Task inputs section start

(* ===== verification/IndexKeys.v ===== *)
(** * IndexKeys: what the keys of one index look like

    The keys of the documents of a table in one index (Document.v) are byte
    strings, no key is a proper prefix of another, and documents with the same
    key are the same document.  The cache of an index snapshot and the cursors
    of a range rely on it: they stand for a key by the interval of its
    prefix. *)

From S2P Require Import Prelude Ord BTreeMap BinaryKey Bounds Interval Identifier Value Sorting SortingDecode Base32 IdV6 Document IndexRegistry IndexUpdates.

Local Open Scope Z_scope.

(** ** Keys are bytes *)

Lemma bytes_esc l : bytes l -> bytes (esc l).
Proof.
  induction 1 as [|b l Hb _ IH]; cbn [esc]; [by apply (bool_decide_unpack (bytes [TERMINATOR_BYTE]))|].
  destruct (b =? TERMINATOR_BYTE); rewrite ?bytes_cons; [|done]. by split_and!.
Qed.

Lemma bytes_concat {A} (g : A -> list Z) xs : Forall (fun x => bytes (g x)) xs -> bytes (concat (map g xs)).
Proof. induction 1 as [|x xs Hx _ IH]; cbn [map concat]; [constructor|]. by apply bytes_app. Qed.

Lemma enc_bytes v : valid v = true -> bytes (enc v).
Proof.
  assert (Hend : bytes [TERMINATOR_BYTE]) by (by apply (bool_decide_unpack (bytes [TERMINATOR_BYTE]))).
  induction v as [|n|f|b|s|b|xs IH|xs IH] using ConvexValue_ind'; intros Hv.
  - by apply (bool_decide_unpack (bytes [NULL_TAG])).
  - rewrite enc_Int64. apply bytes_cons. split; [|unfold int_payload; case_match; [constructor|apply bytes_be_bytes]].
    apply int_tag_bounds in Hv. unfold u8, NEG_INT64_8_BYTE_TAG, POS_INT64_8_BYTE_TAG in *. lia.
  - apply bytes_cons. split; [unfold u8, FLOAT64_TAG; lia|apply bytes_be_bytes].
  - destruct b; [by apply (bool_decide_unpack (bytes [TRUE_BOOLEAN_TAG]))|by apply (bool_decide_unpack (bytes [FALSE_BOOLEAN_TAG]))].
  - cbn [valid] in Hv. bool_hyps. apply bytes_cons. split; [unfold u8, STRING_TAG; lia|]. apply bytes_esc.
    by apply bool_decide_eq_true_1 in H.
  - cbn [valid] in Hv. bool_hyps. apply bytes_cons. split; [unfold u8, BYTES_TAG; lia|]. apply bytes_esc.
    by apply bool_decide_eq_true_1 in H.
  - cbn [valid enc] in *. bool_hyps. apply bytes_cons. split; [unfold u8, ARRAY_TAG; lia|]. apply bytes_app. split; [|done].
    apply bytes_concat, Forall_forall. intros x Hx. rewrite Forall_forall in IH. apply (IH x Hx).
    by apply (proj1 (forallb_elem _ _) H0).
  - apply valid_Object in Hv as (_ & _ & Hv). cbn [enc]. apply bytes_cons. split; [unfold u8, OBJECT_TAG; lia|].
    apply bytes_app. split; [|done]. apply bytes_concat, Forall_forall. intros e He. rewrite Forall_forall in IH.
    apply bytes_app. split; [apply bytes_esc|by apply (IH e He), Hv].
    by apply Hv.
Qed.

(** ** No key is a proper prefix of another *)

Lemma esc_no_zero l : 0 ∉ l -> esc l = l ++ [TERMINATOR_BYTE].
Proof.
  induction l as [|b l IH]; intros Hn; cbn [esc app]; [done|]. apply not_elem_of_cons in Hn as [Hb Hn].
  rewrite (proj2 (Z.eqb_neq b TERMINATOR_BYTE)) by (by unfold TERMINATOR_BYTE). by rewrite IH.
Qed.

(** The text of an id has no zero byte. *)
Lemma id_value_text i : valid_id i -> exists s, id_value i = String s /\ good (String s) /\ 0 ∉ s.
Proof.
  intros Hi. destruct (id_encode_value i Hi) as (s & Henc & Hv & Hg & _). exists s. split_and!; [done..|].
  destruct (IdV6.encode_ok i Hi) as (t & buf & Henc' & Hb & _). specialize (Henc unit). rewrite Henc' in Henc. injection Henc as <-.
  intros (x & Hx & Hin)%list_elem_of_fmap. pose proof (indexes_of_index buf Hb) as Hall.
  rewrite Forall_forall in Hall. apply Hall in Hin. apply alph_spec in Hin as (Hd & Hne & _).
  rewrite <- Hx in Hd. change (DECODE_TABLE !! Z.to_nat 0) with (Some 255) in Hd. congruence.
Qed.

Lemma app_zero_inj (s s' t t' : list Z) : 0 ∉ s -> 0 ∉ s' -> s ++ 0 :: t = s' ++ 0 :: t' -> s = s' /\ t = t'.
Proof.
  revert s'. induction s as [|b s IH]; intros [|b' s'] Hs Hs' Heq; simpl in *; simplify_eq; [done|set_solver|set_solver|].
  apply not_elem_of_cons in Hs as [_ Hs], Hs' as [_ Hs']. by destruct (IH s' Hs Hs') as [-> ->].
Qed.

(** Encodings of lists of values of the same length that end with an id. *)
Lemma enc_opts_prefix_free vs ws s s' t :
  Forall good_opt vs -> Forall good_opt ws -> length vs = length ws ->
  good (String s) -> good (String s') -> 0 ∉ s -> 0 ∉ s' ->
  concat (map enc_opt (vs ++ [Some (String s)])) ++ t = concat (map enc_opt (ws ++ [Some (String s')])) ->
  t = [] /\ s = s'.
Proof.
  intros Hvs Hws Hlen Hs Hs' Hz Hz'. revert ws Hws Hlen.
  induction Hvs as [|v vs Hv Hvs IH]; intros [|w ws] Hws Hlen Heq; try discriminate Hlen.
  - cbn [map concat app enc_opt enc] in Heq. injection Heq as Heq.
    rewrite !app_nil_r, !esc_no_zero, <- (assoc (++)) in Heq by done. by apply app_zero_inj in Heq as [-> ->].
  - apply Forall_cons in Hws as [Hw Hws]. cbn [map concat app] in Heq. injection Hlen as Hlen.
    assert (Hg : forall us u, Forall good_opt us -> good (String u) -> Forall good_opt (us ++ [Some (String u)])).
    { intros us u Hus Hu. apply Forall_app. split; [done|]. by apply Forall_singleton. }
    set (r1 := concat (map enc_opt (vs ++ [Some (String s)]))) in *.
    set (r2 := concat (map enc_opt (ws ++ [Some (String s')]))) in *.
    assert (Hr1 : tail_ok (r1 ++ t)).
    { pose proof (enc_opt_tail_ok _ (Hg vs s Hvs Hs)) as Hr. fold r1 in Hr. destruct r1 as [|c r1'] eqn:E; [|done].
      exfalso. revert E. unfold r1. rewrite map_app, concat_app. intros [_ E2]%app_eq_nil. done. }
    assert (Hr2 : tail_ok r2) by (by apply enc_opt_tail_ok, Hg).
    rewrite <- (assoc (++)) in Heq. pose proof (enc_opt_cmp v w _ _ Hv Hw Hr1 Hr2) as Hc.
    rewrite Heq, cmp_refl in Hc. symmetry in Hc. unfold lex_cmp in Hc. destruct (opt_cmp v w); try done.
    apply cmp_eq_iff in Hc. by apply (IH ws).
Qed.

Section documents.
Implicit Types (d : PackedDocument) (fields : list FieldPath).

Lemma doc_key_bytes d fields : good_doc d -> bytes (doc_key d fields).
Proof.
  intros Hd. apply bytes_concat. eapply Forall_impl; [by apply (index_values_good d fields)|].
  intros [v|] Hv; [by apply enc_bytes, Hv|by apply (bool_decide_unpack (bytes [UNDEFINED_TAG]))].
Qed.

Lemma doc_key_prefix d d' fields :
  good_doc d -> good_doc d' -> doc_key d fields `prefix_of` doc_key d' fields ->
  doc_key d fields = doc_key d' fields /\ developer_id (id d) = developer_id (id d').
Proof.
  intros Hd Hd' [t Ht]. destruct Hd as (Ho & Hv & Hi), Hd' as (Ho' & Hv' & Hi').
  destruct (id_value_text _ Hi) as (s & Hs & Hgs & Hz), (id_value_text _ Hi') as (s' & Hs' & Hgs' & Hz').
  assert (Hall : forall v, good v -> Forall good_opt (map (open_path v) fields)).
  { intros v Hg. apply Forall_forall. intros ? (p & -> & _)%list_elem_of_fmap. by apply open_path_good. }
  pose proof Ht as Ht'. unfold doc_key, index_values in Ht. rewrite Hs, Hs' in Ht. symmetry in Ht.
  apply enc_opts_prefix_free in Ht as [-> ->]; [|by apply Hall|by apply Hall|by rewrite !length_map|done..].
  split; [by rewrite Ht', app_nil_r|].
  destruct (id_encode_value _ Hi) as (u & _ & Hu & _ & Hdec & _), (id_encode_value _ Hi') as (u' & _ & Hu' & _ & Hdec' & _).
  rewrite Hs in Hu. rewrite Hs' in Hu'. injection Hu as <-. injection Hu' as <-. congruence.
Qed.

(** The interval of a key's prefix holds no other key of the index. *)
Lemma doc_key_inside_prefix d d' fields :
  good_doc d -> good_doc d' -> inside (prefix (doc_key d fields)) (doc_key d' fields) ->
  doc_key d fields = doc_key d' fields.
Proof. intros Hd Hd' H. apply prefix_contains in H; [|by apply doc_key_bytes]. by apply doc_key_prefix. Qed.

Lemma doc_key_inj d d' fields :
  good_doc d -> good_doc d' -> doc_key d fields = doc_key d' fields -> developer_id (id d) = developer_id (id d').
Proof. intros Hd Hd' H. apply (doc_key_prefix d d' fields Hd Hd'). by rewrite H. Qed.
End documents.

Task inputs section end

From the records above, retype only the lines starting at the line that contains "apply bytes_app. split; [|done]. apply" and ending at the line that contains "induction l as", both included.

▶ _Solution to the exercise_:
    apply bytes_app. split; [|done]. apply bytes_concat, Forall_forall. intros e He. rewrite Forall_forall in IH.
    apply bytes_app. split; [apply bytes_esc|by apply (IH e He), Hv].
    by apply Hv.
Qed.

(** ** No key is a proper prefix of another *)

Lemma esc_no_zero l : 0 ∉ l -> esc l = l ++ [TERMINATOR_BYTE].
Proof.
  induction l as [|b l IH]; intros Hn; cbn [esc app]; [done|]. apply not_elem_of_cons in Hn as [Hb Hn].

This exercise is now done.